What does this mean from a financial perspective? Is there an accounting or otherwise reason they've decided to consolidate their products back into one company?
The products were always under one company, the company was just named the same as their main product.
I think there may some advantage to distancing themselves from the company name they had when 1/3 of their employees quit in one day.
This gets brought up a lot but I always wonder were the other 2/3 happier after they left? They sounded like a bunch of militants trying to politicize things needlessly.
I was truly dismayed and shaken by the events of ~1 year ago and the bizarre manner in which they conducted themselves. I honestly looked into migrating off of both HEY and Basecamp for my business. In the end, I held my nose and stuck with both. Why? Because in their specific markets with their specific feature sets, nothing compares. So while I continue to have a major bone to pick with the leadership of 37signals, I must admit they know how to create worthy products.
What happened a year ago?
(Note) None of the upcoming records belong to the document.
(** * PseudoTopProducer: a shallow embedding and its properties

    The development follows
    [TopQuarkAnalysis/TopEventProducers/src/PseudoTopProducer.cc].

    - A C++ [double] is an IEEE binary64 number, here Rocq's primitive
      [float]: the comparisons are the IEEE ones (any comparison with a NaN
      is false) and the constants are read as the compiler reads them.
    - C++ [int] and [size_t] values are [Z] and [nat]; the arithmetic the
      producer does on them (charges, species codes, indices) stays far from
      the machine bounds, and the one conversion to [unsigned int] is
      written out.
    - A particle carries its mothers and its daughters as trees, a history
      being acyclic; the two input collections are lists, read by index.
    - [at] throws on an index out of range and a pointer made by [ptrAt] can
      be dereferenced only if it points into the collection: the stages that
      use them live in a small error monad.  The pointers put into a jet are
      kept as keys; this source does not dereference them.
    - [lepDauIdxs] and [bHadronIdxs] are sets of which the source asks
      membership and, for the second, iterates in increasing order: they are
      lists, the second built in increasing order.
    - The jet clustering (fastjet), [std::sort] and the four-vector accessors
      [mass()] and [pt()] are library code: they are the fields of the class
      [Library], and a statement that needs a part of their contract has it as
      a hypothesis.  [reserve] calls, the counter [nStables] that only sizes
      one, and the jet-specific sums of [writeSpecific] have no bearing on
      what is emitted and are left out.

    The definitions come first: the model of the source, a reference library
    and example events to run it on, and the notions the statements are
    written with.  The properties follow. *)

From Stdlib Require Import ZArith List Bool Lia Floats Permutation Sorted.
Import ListNotations.

(* ================================================================== *)
(** ** Doubles *)

Module Double.

Open Scope float_scope.

(** [std::isnan]. *)
Definition isnan (x : float) : bool := negb (x =? x).

(** Conversion of an [int] to [double] (exact on the 32-bit range). *)
Definition of_int (z : Z) : float :=
  if (z <? 0)%Z then - of_uint63 (Uint63.of_Z (- z))
  else of_uint63 (Uint63.of_Z z).

(** [a > b] and [a >= b] as C++ evaluates them. *)
Definition gtb (a b : float) : bool := b <? a.
Definition geb (a b : float) : bool := b <=? a.

End Double.

(* ================================================================== *)
(** ** Failure: [at] out of range, dereference of an invalid pointer *)

Inductive exn : Set := OutOfRange | InvalidPtr.

Inductive result (A : Type) : Type :=
| Ok (a : A)
| Raise (e : exn).

Arguments Ok {A} a.
Arguments Raise {A} e.

Definition bind {A B : Type} (m : result A) (k : A -> result B) : result B :=
  match m with
  | Ok a => k a
  | Raise e => Raise e
  end.

Notation "x <- m ;; k" := (bind m (fun x => k))
  (at level 61, m at next level, right associativity).
Notation "' p <- m ;; k" := (bind m (fun p => k))
  (at level 61, p pattern, m at next level, right associativity).

(** [v.at(i)] for a [size_t] index. *)
Definition at_ {A : Type} (v : list A) (i : nat) : result A :=
  match nth_error v i with
  | Some a => Ok a
  | None => Raise OutOfRange
  end.

(** [v.at(i)] for an [int] index: a negative one converts to a huge [size_t]. *)
Definition atZ {A : Type} (v : list A) (i : Z) : result A :=
  if (i <? 0)%Z then Raise OutOfRange else at_ v (Z.to_nat i).

(** A loop whose body can fail. *)
Fixpoint foldM {A S : Type} (f : S -> A -> result S) (l : list A) (s : S)
  : result S :=
  match l with
  | [] => Ok s
  | a :: l' => s' <- f s a ;; foldM f l' s'
  end.

(* ================================================================== *)
(** ** Particle records and event content *)

Open Scope Z_scope.

(** [reco::Candidate::LorentzVector], Cartesian components. *)
Record LorentzVector : Set := mkLorentzVector {
  lv_px : float; lv_py : float; lv_pz : float; lv_E : float
}.

(** [operator+] of two four-vectors, which is library code: the sum, component
    by component. *)
Definition lv_add (a b : LorentzVector) : LorentzVector :=
  mkLorentzVector (lv_px a + lv_px b)%float (lv_py a + lv_py b)%float
                  (lv_pz a + lv_pz b)%float (lv_E a + lv_E b)%float.

Record Point : Set := mkPoint { pt_x : float; pt_y : float; pt_z : float }.

(** [genVertex_ = reco::Particle::Point(0,0,0)]. *)
Definition genVertex_ : Point := mkPoint 0%float 0%float 0%float.

(** What the producer reads of a [reco::Candidate]: species code, status,
    charge, four-momentum, vertex, the accessors [pt()] and [p()], and the
    mother and daughter links.  A particle's history is acyclic, so the links
    are the trees the recursive functions walk. *)
#[warnings="-register-all"] Inductive Candidate : Type := mkCandidate {
  cand_pdgId : Z;
  cand_status : Z;
  cand_charge : Z;
  cand_p4 : LorentzVector;
  cand_vertex : Point;
  cand_pt : float;
  cand_p : float;
  cand_mothers : list Candidate;
  cand_daughters : list Candidate
}.

Definition numberOfMothers (c : Candidate) : nat := length (cand_mothers c).
Definition numberOfDaughters (c : Candidate) : nat := length (cand_daughters c).

(** An event: the two input collections, [finalStates] and [genParticles]. *)
Record Event : Type := mkEvent {
  finalStates : list Candidate;
  genParticles : list Candidate
}.

(** The configuration read in the constructor. *)
Record Config : Set := mkConfig {
  leptonMinPt_ : float;
  leptonMaxEta_ : float;
  jetMinPt_ : float;
  jetMaxEta_ : float;
  wMass_ : float;
  tMass_ : float;
  leptonConeSize : float;
  jetConeSize : float
}.

(* ================================================================== *)
(** ** Particle classifier *)

(** Conversion of a non-negative [int] to [unsigned int]. *)
Definition to_unsigned (z : Z) : Z := z mod 2 ^ 32.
Was that when a policy was made that no politics, etc. was allowed at work?
Have you ever worked together with toxic highly political group-think people? It is awful to work in such an environment, where most communication only serves to virtue signal and make others conform to a specific world view. Its exclusive, unproductive and just awful. A workplace that aims to include a diversity of people and opinions can not be a space for political activism.
Their new website design seems too smug and full of themselves, which is on brand, I suppose.
Show me any agency or company website that doesn’t pitch themselves as the bees knees.
I love these guys. DHH’s innovations are probably the most consequential to my career making web apps simple as he did.

I feel like they’re bored and moving away from their “getting real” ethos. Not that that’s bad. My instincts tell me they’ve stood by watching shopify, GitHub, and AirBNB and now they’re ready to go for their own billions with an IPO

And if I’m right, there’s absolutely nothing wrong with that. I just wonder if that’s the next logical step once you reached that level of self-made success. You try to recapture the magic, you do (hey.com), then what?